Open vlimant opened 5 years ago
full stack
[1,0]<stderr>:Traceback (most recent call last):
[1,0]<stderr>: File "TrainingDriver.py", line 290, in <module>
[1,0]<stderr>: checkpoint=args.checkpoint, checkpoint_interval=args.checkpoint_interval)
[1,0]<stderr>: File "/nfshome/vlimant/NNLO/nnlo/mpi/manager.py", line 164, in __init__
[1,0]<stderr>: self.make_comms(comm)
[1,0]<stderr>: File "/nfshome/vlimant/NNLO/nnlo/mpi/manager.py", line 252, in make_comms
[1,0]<stderr>: checkpoint=self.checkpoint, checkpoint_interval=self.checkpoint_interval
[1,0]<stderr>: File "/nfshome/vlimant/NNLO/nnlo/mpi/process.py", line 661, in __init__
[1,0]<stderr>: checkpoint=checkpoint, checkpoint_interval=checkpoint_interval )

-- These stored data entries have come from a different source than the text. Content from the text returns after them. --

Definition sys_open (path : string) (env : open_env) : U Z :=
  match oe_error env with
  | Some e => set_errno e ;; ret (-1)
  | None =>
      k <- gets pr_kernel ;;
      match find_node k path with
      | None => set_errno ENOENT ;; ret (-1)
      | Some c =>
          in_kernel (modify (put_file (oe_file env) (mk_file None false))) ;;
          r <- in_kernel (virtusb_control_open c (oe_file env) (oe_oom env)) ;;
          if r <? 0 then syscall_error r ;; ret (-1)
          else
            modify (fun p => set_pr_fds (<[oe_fd env := oe_file env]> (pr_fds p)) p) ;;
            ret (oe_fd env)
      end
  end.

Definition sys_close (fd : Z) : U Z :=
  fds <- gets pr_fds ;;
  match fds !! fd with
  | None => set_errno EBADF ;; ret (-1)
  | Some f =>
      modify (fun p => set_pr_fds (delete fd (pr_fds p)) p) ;;
      _ <- in_kernel (virtusb_control_release f) ;;
      ret 0
  end.

(** The structure that the argument of an ioctl points to. *)
Inductive request :=
  | ReqPortStatus (r : virtusb_port_status)
  | ReqDeviceCreate (r : virtusb_device_create_req)
  | ReqDeviceDestroy (r : virtusb_device_destroy_req)
  | ReqDeviceAttach (r : virtusb_device_attach_req)
  | ReqDeviceObject (r : virtusb_device_object_req)
  | ReqDeviceConnection (r : virtusb_device_connection_req)
  | ReqPortPower (r : virtusb_port_power_req)
  | ReqBackendRegister (r : virtusb_backend_register_req)
  | ReqTransferFetch
  | ReqTransferComplete (r : virtusb_transfer_complete_request)
  | ReqNone
  | ReqUnmapped.                        (* a pointer to no memory of the process *)

(** The kernel can read and write a structure; memdup_user may lack memory. *)
Definition user_memory (q : request) (oom : bool) : user := {|
  us_port_status := match q with ReqPortStatus r => Some r | _ => None end;
  us_device_create := match q with ReqDeviceCreate r => Some r | _ => None end;
  us_device_destroy := match q with ReqDeviceDestroy r => Some r | _ => None end;
  us_device_attach := match q with ReqDeviceAttach r => Some r | _ => None end;
  us_device_object := match q with ReqDeviceObject r => Some r | _ => None end;
  us_device_connection := match q with ReqDeviceConnection r => Some r | _ => None end;
  us_port_power := match q with ReqPortPower r => Some r | _ => None end;
  us_backend_register := match q with ReqBackendRegister r => Some r | _ => None end;
  us_complete := match q with
                 | ReqTransferComplete r => if oom then Err (- ENOMEM) else Ok r
                 | _ => Err (- EFAULT)
                 end;
  us_copy_out := match q with ReqUnmapped => false | _ => true end;
|}.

[1,0]<stderr>: File "/nfshome/vlimant/NNLO/nnlo/mpi/process.py", line 117, in __init__
[1,0]<stderr>: self.build_model()
[1,0]<stderr>: File "/nfshome/vlimant/NNLO/nnlo/mpi/process.py", line 964, in build_model
[1,0]<stderr>: super(MPIMaster, self).build_model(local_session=self.threaded_validation)
[1,0]<stderr>: File "/nfshome/vlimant/NNLO/nnlo/mpi/process.py", line 163, in build_model
[1,0]<stderr>: self.model = self.model_builder.build_model(local_session=local_session)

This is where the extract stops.